Siklus yang terus berulang
ILO mendefinisikan buruh anak sebagai pekerjaan yang merampas masa kanak-kanak, martabat, dan potensi anak, terutama karena menghalangi mereka bersekolah. Namun, di banyak komunitas Afrika, pemahaman tentang buruh anak berbeda, dan sering dianggap sebagai kebutuhan.
Lydia Osei, peneliti dari Universitas Ghana, mengatakan persoalan buruh anak belum ditangani secara serius oleh masyarakat sendiri.
"Buruh anak adalah masalah besar, tetapi kita belum benar-benar membuat upaya sadar untuk menghadapinya,” ujarnya kepada DW.
Di Afrika Barat, praktik buruh anak banyak terjadi di pertambangan, pertanian, dan pekerjaan rumah tangga. Di Ghana, buruh anak dalam industri kakao dan tambang informal masih umum.
"Saya rasa tak ada orang tua yang ingin anak usia 8 tahun bekerja di tempat penambangan dan terluka. Tapi karena tradisi mengizinkan anak membantu ekonomi keluarga, mereka tetap diajak,” katanya.
Majikan di tambang sering membiarkan anak-anak bekerja bersama orang tuanya, mulai dari menyortir hingga masuk ke celah sempit yang tak bisa dijangkau orang dewasa.
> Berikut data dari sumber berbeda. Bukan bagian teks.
Lemma dynamic_info_record_firstn n raw :
  (20 <= n)%nat ->
  dynamic_info_record (firstn n raw) = dynamic_info_record raw.
Proof.
  intros H. unfold dynamic_info_record.
  by rewrite !field_at_firstn by lia.
Qed.

Lemma to_N_inj a b : Byte.to_N a = Byte.to_N b -> a = b.
Proof.
  intros H. pose proof (Byte.of_to_N a) as Ha. rewrite H, Byte.of_to_N in Ha.
  by injection Ha.
Qed.

Lemma ULInt_inj bs1 bs2 :
  length bs1 = length bs2 -> ULInt bs1 = ULInt bs2 -> bs1 = bs2.
Proof.
  revert bs2. induction bs1 as [|a bs1 IH]; intros [|b bs2] Hlen Heq;
    try discriminate Hlen; [done|].
  cbn [ULInt] in Heq.
  pose proof (Byte.to_N_bounded a). pose proof (Byte.to_N_bounded b).
  assert (Byte.to_N a = Byte.to_N b) as Hab by lia.
  f_equal.
  - by apply to_N_inj.
  - apply IH; [by injection Hlen|]. rewrite Hab in Heq. lia.
Qed.

Lemma ULInt_zeros n : ULInt (repeat Byte.x00 n) = 0%Z.
Proof. induction n as [|n IH]; cbn [repeat ULInt]; [done|]. rewrite IH. done. Qed.

Lemma field_at_zero off len raw :
  (off + len <= length raw)%nat ->
  field_at off len raw = 0%Z
  <-> firstn len (skipn off raw) = repeat Byte.x00 len.
Proof.
  intros H. unfold field_at. split.
  - intros Hz. apply ULInt_inj.
    + rewrite length_firstn, length_skipn, repeat_length. lia.
    + by rewrite ULInt_zeros.
  - intros ->. apply ULInt_zeros.
Qed.

(** X1. The record parsed from a blob holds the three attributes version,
    last_registered_time and launch_time and no other; the version is an
    unsigned number of 32 bits and both times are unsigned numbers of 64
    bits. *)
Theorem decoded_fields_in_range raw r :
  parse _DYNAMIC_INFO_STRUCT raw = Some r ->
  dom r = ({["version"; "last_registered_time"; "launch_time"]} : gset string)
  /\ exists version lrt lt,
       r !! "version" = Some version
       /\ r !! "last_registered_time" = Some lrt
       /\ r !! "launch_time" = Some lt
       /\ (0 <= version < 2 ^ 32)%Z
       /\ (0 <= lrt < 2 ^ 64)%Z
       /\ (0 <= lt < 2 ^ 64)%Z.
Proof.
  intros H. apply parse_Some in H as ->. split.
  - unfold dynamic_info_record. rewrite !dom_insert_L, dom_empty_L. set_solver.
  - exists (field_at 0 4 raw), (field_at 4 8 raw), (field_at 12 8 raw).
    split; [|split; [apply dynamic_info_record_lrt|
                     split; [apply dynamic_info_record_lt|]]].
    + unfold dynamic_info_record.
      rewrite !lookup_insert_ne by done. by rewrite lookup_insert_eq.
    + pose proof (field_at_bound 0 4 raw).
      pose proof (field_at_bound 4 8 raw).
      pose proof (field_at_bound 12 8 raw).
      change (256 ^ Z.of_nat 4)%Z with (2 ^ 32)%Z in *.
      change (256 ^ Z.of_nat 8)%Z with (2 ^ 64)%Z in *.
      auto.
Qed.

Lemma decoded_fields_in_range_witness :
  exists version lrt lt,
    dynamic_info_record (sample_blob Byte.x64 Byte.x00) !! "version"
    = Some version
    /\ dynamic_info_record (sample_blob Byte.x64 Byte.x00)
         !! "last_registered_time" = Some lrt
    /\ dynamic_info_record (sample_blob Byte.x64 Byte.x00) !! "launch_time"
       = Some lt
    /\ (0 <= version < 2 ^ 32)%Z
    /\ (0 <= lrt < 2 ^ 64)%Z
    /\ (0 <= lt < 2 ^ 64)%Z.
Proof.
  apply (decoded_fields_in_range (sample_blob Byte.x64 Byte.x00)).
  reflexivity.
Defined.

(** X2. The structure parses a blob exactly when the blob holds at least
    as many bytes as the structure's size, and what it parses from a longer
    blob is what it parses from the first 28 bytes: the bytes after them
    are ignored, so it is the size test of [GetEntries] alone that turns
    longer blobs away. *)
Theorem parse_needs_structure_size raw :
  (is_Some (parse _DYNAMIC_INFO_STRUCT raw)
   <-> (_DYNAMIC_INFO_STRUCT_SIZE <= length raw)%nat)
  /\ ((_DYNAMIC_INFO_STRUCT_SIZE <= length raw)%nat ->
      parse _DYNAMIC_INFO_STRUCT raw
      = parse _DYNAMIC_INFO_STRUCT (firstn _DYNAMIC_INFO_STRUCT_SIZE raw)).
Proof.
  rewrite DYNAMIC_INFO_STRUCT_SIZE_28. split; [split|].
  - intros [r Hr]. destruct (decide (28 <= length raw)%nat); [done|].
    rewrite parse_short in Hr by lia. discriminate Hr.
  - intros H. rewrite parse_enough by exact H. by eexists.
  - intros H. rewrite parse_enough by exact H.
    rewrite parse_enough by (rewrite length_firstn; lia).
    by rewrite dynamic_info_record_firstn by lia.
Qed.

(** X3. Two blobs of at least 28 bytes parse to the same record exactly
    when their first 20 bytes are the same: the record keeps all of the
    version and of the two times, and nothing of the 8 bytes that follow. *)
Theorem record_determined_by_first_20_bytes raw1 raw2 :
  (28 <= length raw1)%nat ->
  (28 <= length raw2)%nat ->
  parse _DYNAMIC_INFO_STRUCT raw1 = parse _DYNAMIC_INFO_STRUCT raw2
  <-> firstn 20 raw1 = firstn 20 raw2.
Proof.
  intros H1 H2. rewrite !parse_enough by assumption. split.
  - intros Heq. apply (inj Some) in Heq.
    assert (forall a, dynamic_info_record raw1 !! a
                      = dynamic_info_record raw2 !! a) as Hlook
      by (intros a; by rewrite Heq).
    pose proof (Hlook "version") as Hv.
    pose proof (Hlook "last_registered_time") as Hlrt.
    pose proof (Hlook "launch_time") as Hlt.
    rewrite !dynamic_info_record_lrt in Hlrt.
    rewrite !dynamic_info_record_lt in Hlt.
    unfold dynamic_info_record in Hv.
    rewrite !(lookup_insert_ne _ _ "version") in Hv by done.
    rewrite !lookup_insert_eq in Hv.
    injection Hv as Hv. injection Hlrt as Hlrt. injection Hlt as Hlt.
    unfold field_at in Hv, Hlrt, Hlt. rewrite !skipn_O in Hv.
    apply ULInt_inj in Hv;
      [|rewrite !length_firstn; lia].
    apply ULInt_inj in Hlrt;
      [|rewrite !length_firstn, !length_skipn; lia].
    apply ULInt_inj in Hlt;
      [|rewrite !length_firstn, !length_skipn; lia].
    change 20%nat with (4 + (8 + 8))%nat.
    rewrite !(firstn_plus 4), !(firstn_plus 8), !skipn_skipn. cbn [Nat.add].
    by rewrite Hv, Hlrt, Hlt.
  - intros Heq.
    rewrite <- (dynamic_info_record_firstn 20 raw1) by lia.
    rewrite <- (dynamic_info_record_firstn 20 raw2) by lia.
    by rewrite Heq.
Qed.

Lemma record_determined_by_first_20_bytes_witness :
  parse _DYNAMIC_INFO_STRUCT (sample_blob Byte.x64 Byte.x00)
  = parse _DYNAMIC_INFO_STRUCT
      (firstn 20 (sample_blob Byte.x64 Byte.x00) ++ repeat Byte.xff 10).
Proof.
  apply (record_determined_by_first_20_bytes
           (sample_blob Byte.x64 Byte.x00)
           (firstn 20 (sample_blob Byte.x64 Byte.x00) ++ repeat Byte.xff 10)).
  - vm_compute. lia.
  - vm_compute. lia.
  - reflexivity.
Defined.

Lemma process_task_decoded key registry_type task_guids sub_key v :
  GetValue sub_key "DynamicInfo" = Some v ->
  length (raw_data v) = 28%nat ->
  forall w,
    process_task key registry_type task_guids sub_key w
    = (Returned tt,
       mkWorld
         (produced w
            ++ decoded_events key registry_type task_guids sub_key
                 (field_at 4 8 (raw_data v)) (field_at 12 8 (raw_data v)))
         (logged w)).
Proof.
  intros Hv Hlen w. rewrite process_task_writes.
  unfold task_events, task_warnings.
  rewrite Hv, !decide_True by exact Hlen. by rewrite app_nil_r.
Qed.

Lemma filter_labelled_decoded_events label key registry_type task_guids sub_key lrt lt :
  filter (labelled label)
    (decoded_events key registry_type task_guids sub_key lrt lt)
  = (if decide ("Last registered time" = label)
     then time_events "Last registered time" lrt task_guids sub_key else [])
    ++ (if decide ("Launch time" = label)
        then time_events "Launch time" lt task_guids sub_key else []).
Proof.
  unfold decoded_events.
  rewrite filter_cons, filter_app, !filter_labelled_time_events.
  reflexivity.
Qed.

Lemma time_events_nil label t task_guids sub_key :
  time_events label t task_guids sub_key = [] <-> t = 0%Z.
Proof.
  rewrite time_events_nonzero. by destruct (decide (t = 0%Z)).
Qed.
"Biasanya, anak-anak ini tidak mendapat upah tunai. Mereka dibayar dengan batu atau bijih. Tapi karena mereka merasa sudah mendapatkan ‘hasil', mereka tidak melihatnya sebagai eksploitasi,” kata Osei. "Dan itulah kenapa siklus ini terus berlangsung.”
Seperti di banyak tempat lain, dampak jangka panjang dari anak yang tidak bersekolah dan masuk dunia kerja sejak dini baru terasa bertahun-tahun kemudian. Karena itu, ILO dan UNICEF mendesak pemerintah di Afrika Sub-Sahara untuk segera menyusun strategi memutus siklus buruh anak.
Bertahan hidup
Meski target menghapus buruh anak pada 2025 belum tercapai, Maksud menilai ada kemajuan lewat pembentukan kerangka hukum dan peningkatan akses pendidikan, terutama bagi anak perempuan. Menurutnya, pertumbuhan ekonomi di Afrika Sub-Sahara memberi harapan akan adanya kesempatan yang lebih merata.
"Keluarga hanya mencoba bertahan hidup. Mereka membuat pilihan bukan karena mereka jahat, tapi karena tidak punya jalan lain. Jika kita memberikan mereka alternatif, mungkin menyuruh anak bekerja bukan lagi pilihan utama,” tutupnya.